По-французски эта игра слов звучит еще решительнее: possédés — это также одержимые, безумные. Бюзар и стал безумен, когда вопреки разуму, вопреки любви подчинил себя одной идее — заработать деньги на снэк-бар.
Повестью «325 000 франков» Вайян предвосхитил тему, определившуюся во французской литературе 60-х годов. У Бюзара, заболевшего лихорадкой приобретательства, появились братья и сестры — Мартина Эльзы Триоле («Розы в кредит»), молодожены Кюртиса, персонажи из повести «Вещи» Жоржа Перека и многие другие.
В Бомаске и Пьеретте воплотилась сила человеческого духа, в Бюзаре — слабость. Действуя, казалось бы, на редкость активно, Бюзар абсолютно пассивен в философском смысле этого слова: он хватает первый подброшенный ему судьбой «рецепт», он хочет стать «как все», он не имеет ничего общего с человеком-сувереном, всегда восхищавшим Вайяна.
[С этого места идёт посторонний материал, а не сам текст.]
Lemma reconcileServerGroup_spec ms s g :
  CloudscaleMachineSpec_ServerGroup (mspec (obj s)) = Some g →
  let r := result (reconcileServerGroup ms) s in let s' := exec (reconcileServerGroup ms) s in
  (∃ evs, log s' = log s ++ evs ∧
     group_outcome ms (obj s) (ServerGroupSpec_Name g) evs r (groupID (obj s'))) ∧
  mIsTrue (obj s') ServerGroupReadyCondition = match r with Ok _ => true | Err _ => false end.
Proof.
  intros Hg. destruct (reconcileServerGroupBody_outcome ms g s Hg) as (r & s1 & evs & E & Hl & Ho).
  unfold reconcileServerGroup, result, exec, deferred. rewrite E. simpl.
  destruct r; (split; [by exists evs|apply mIsTrue_set_eq]).
Qed.
End group_theorems.

(** ** Interfaces, readiness and deletion *)

Section normal_theorems.
Context `{P : Platform}.
Implicit Types (ms : MachineScope) (m : CloudscaleMachine) (s : MState).

(** *** The interfaces of the request *)

Definition public (i : InterfaceSpec) : Prop := InterfaceSpec_Type i = InterfaceTypePublic.

(** The network requested for an interface of the spec. *)
Inductive requests_network (c : CloudscaleCluster) : InterfaceSpec → string → Prop :=
  | requests_public i : public i → requests_network c i InterfaceTypePublic
  | requests_private i ns :
      ¬ public i → InterfaceSpec_Network i ≠ "" →
      GetNetworkStatus (status c) (InterfaceSpec_Network i) = Some ns → NetworkStatus_NetworkID ns ≠ "" →
      requests_network c i (NetworkStatus_NetworkID ns).

(** The IP family of the last public interface. *)
Definition lastPublicFamily (ifaces : list InterfaceSpec) (start : option string) : option string :=
  foldl (λ acc i, if InterfaceSpec_Type i == InterfaceTypePublic then InterfaceSpec_IPFamily i else acc)
    start ifaces.

Lemma interfaceRequests_spec c ifaces acc fam reqs fam' :
  interfaceRequests c ifaces (acc, fam) = Ok (reqs, fam') ↔
  ∃ reqs', reqs = acc ++ reqs' ∧ Forall2 (requests_network c) ifaces reqs' ∧
    fam' = lastPublicFamily ifaces fam.
Proof.
  revert acc fam. induction ifaces as [|i ifaces IH]; intros acc fam; simpl.
  { split; [intros; simplify_eq; exists []; by rewrite app_nil_r|].
    intros (reqs' & -> & ->%Forall2_nil_inv_l & ->). by rewrite app_nil_r. }
  destruct (InterfaceSpec_Type i == InterfaceTypePublic) eqn:Ht; go_bools; simpl.
  - rewrite IH. split.
    + intros (reqs' & -> & HF & ->). exists (InterfaceTypePublic :: reqs').
      rewrite <- app_assoc. split_and!; [done| |done]. constructor; [by constructor|done].
    + intros (reqs' & -> & (r & reqs'' & Hr & HF & ->)%Forall2_cons_inv_l & ->).
      exists reqs''. rewrite <- app_assoc. inversion Hr; by subst.
  - destruct (InterfaceSpec_Network i == "") eqn:Hn; go_bools; simpl.
    { split; [done|]. intros (? & _ & (r & ? & Hr & _ & _)%Forall2_cons_inv_l & _). by inversion Hr. }
    destruct (GetNetworkStatus (status c) (InterfaceSpec_Network i)) as [ns|] eqn:Eg.
    2:{ split; [done|]. intros (? & _ & (r & ? & Hr & _ & _)%Forall2_cons_inv_l & _).
        inversion Hr; simplify_eq; done. }
    destruct (NetworkStatus_NetworkID ns == "") eqn:Hid; go_bools; simpl.
    { split; [done|]. intros (? & _ & (r & ? & Hr & _ & _)%Forall2_cons_inv_l & _).
      inversion Hr; simplify_eq; done. }
    rewrite IH. split.
    + intros (reqs' & -> & HF & ->). exists (NetworkStatus_NetworkID ns :: reqs').
      rewrite <- app_assoc. split_and!; [done| |done]. constructor; [by apply requests_private|done].
    + intros (reqs' & -> & (r & reqs'' & Hr & HF & ->)%Forall2_cons_inv_l & ->).
      exists reqs''. rewrite <- app_assoc. inversion Hr; simplify_eq; done.
Qed.

(** *** Readiness *)

(** An observation that is unaffected by the recorded server group and by the
    conditions other than the server's. *)
Definition ignores_group {B} (f : CloudscaleMachine → B) : Prop := ∀ id m, f (set_group id m) = f m.
Definition ignores_mcondition {B} (f : CloudscaleMachine → B) (t : string) : Prop :=
  ∀ st rs msg m, f (setCondition t st rs msg m) = f m.

Lemma condition_free_ignores {B} (f : CloudscaleMachine → B) t :
  condition_free f → ignores_mcondition f t.
Proof. intros H st rs msg m. apply H. Qed.

Lemma reconcileServerGroup_frame {B} (f : CloudscaleMachine → B) ms :
  ignores_group f → ignores_mcondition f ServerGroupReadyCondition →
  respects (keeps f) (reconcileServerGroup ms).
Proof.
  intros Hg Hc. unfold reconcileServerGroup, reconcileServerGroupBody, listOrCreateGroup,
    sdk_Get, sdk_ListGroups, sdk_Create.
  frame; try exact (Hg _ _). destruct r; exact (Hc _ _ _ _).
Qed.

(** What following a server leaves alone. *)
Definition ignores_server {B} (f : CloudscaleMachine → B) : Prop :=
  (∀ server m, f (updateMachineFromServer server m) = f m) ∧ (∀ id m, f (set_server id m) = f m).

Lemma reconcileServer_frame {B} (f : CloudscaleMachine → B) ms :
  ignores_server f → condition_free f → respects (keeps f) (reconcileServer ms).
Proof.
  intros [Hu Hs] Hc. unfold reconcileServer, reconcileServerBody, createServer, adoptServer,
    GetBootstrapData, sdk_Get, sdk_List, sdk_ListGroups, sdk_Create, Eventf.
  frame; try exact (Hu _ _); try exact (Hs _ _); try exact (Hc _ _).
  destruct r as [[res [server|]]|e]; [by apply (setServerStatusCondition_free f)|done|exact (Hc _ _)].
Qed.

Lemma provisioned_setCondition m : provisioned (setProvisioned m) = provisioned m || mIsTrue m ServerReadyCondition.
Proof. unfold setProvisioned. destruct (mIsTrue m _); by rewrite ?orb_true_r, ?orb_false_r. Qed.

Lemma setProvisioned_conditions m t : mIsTrue (setProvisioned m) t = mIsTrue m t.
Proof. unfold setProvisioned. by destruct (mIsTrue m ServerReadyCondition). Qed.

Lemma setReady_true m t :
  t ≠ ReadyCondition → mIsTrue (setReadyCondition m) t = mIsTrue m t.
Proof. intros Ht. destruct (setReadyCondition_is m) as (? & ? & ? & -> & _). by apply mIsTrue_set_ne. Qed.

Lemma setReady_ready m :
  mIsTrue (setReadyCondition m) ReadyCondition = mIsTrue m ServerReadyCondition.
Proof. destruct (setReadyCondition_is m) as (? & ? & ? & -> & <-). apply mIsTrue_set_eq. Qed.

(** The object as the server reconcile finds it, after the group: the same
    machine, but for the group and its condition. *)
Definition same_machine m m1 : Prop :=
  CloudscaleMachine_Meta m1 = CloudscaleMachine_Meta m ∧ mspec m1 = mspec m ∧
  serverID m1 = serverID m ∧ provisioned m1 = provisioned m ∧
  mconditionOf m1 ServerReadyCondition = mconditionOf m ServerReadyCondition.

(** How a normal reconcile ended. *)
Inductive normal_outcome ms m : Res Result → CloudscaleMachine → Prop :=
  | waits_for_bootstrap :
      Machine_DataSecretName (mscope_Machine ms) = None →
      normal_outcome ms m (Ok emptyResult)
        (setReadyCondition (setCondition ServerReadyCondition ConditionFalse WaitingForBootstrapDataReason
           "Waiting for bootstrap data to be available" m))
  | stops_at_group r m1 :
      same_machine m m1 → r ≠ Ok emptyResult → normal_outcome ms m r (setReadyCondition m1)
  | server_error m1 evs e m2 :
      same_machine m m1 → server_outcome ms m1 evs (Err e) m2 → provisioned m2 = provisioned m →
      normal_outcome ms m (Err (wrapError "reconciling server: " e)) (setReadyCondition m2)
  | server_done m1 evs r m2 :
      same_machine m m1 → server_outcome ms m1 evs (Ok r) m2 → provisioned m2 = provisioned m →
      normal_outcome ms m (Ok r) (setReadyCondition (setProvisioned m2)).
В следующих книгах Вайяна в центре снова яркая, сильная личность. Только исток этой силы автор пытается искать в иной сфере. Дон Чезаре из «Закона» (1957) — произведения самого характерного для творческой манеры Вайяна — кичится своей мужской силой, покорностью своей челяди, порядком в своем «гареме». Он вершит в своем доме «закон», и это импонирует автору, который в подобном характере видит предпосылки для гражданского мужества. Дон Чезаре отверг фашистский режим, утвердившийся в Италии, и противопоставил политике науку: история бывшей греческой колонии Урии изучается им тщательно и самозабвенно. Однако к такой позиции «над схваткой» у Вайяна отношение уже двойственное: он любуется своим доном Чезаре, но в то же время испытывает к нему легкое презрение, как к человеку, глубоко ко всему равнодушному, désintéressé — «потерявшему интерес». В устах: Вайяна, всегда ценившего героику, порыв, действие, это звучит упреком.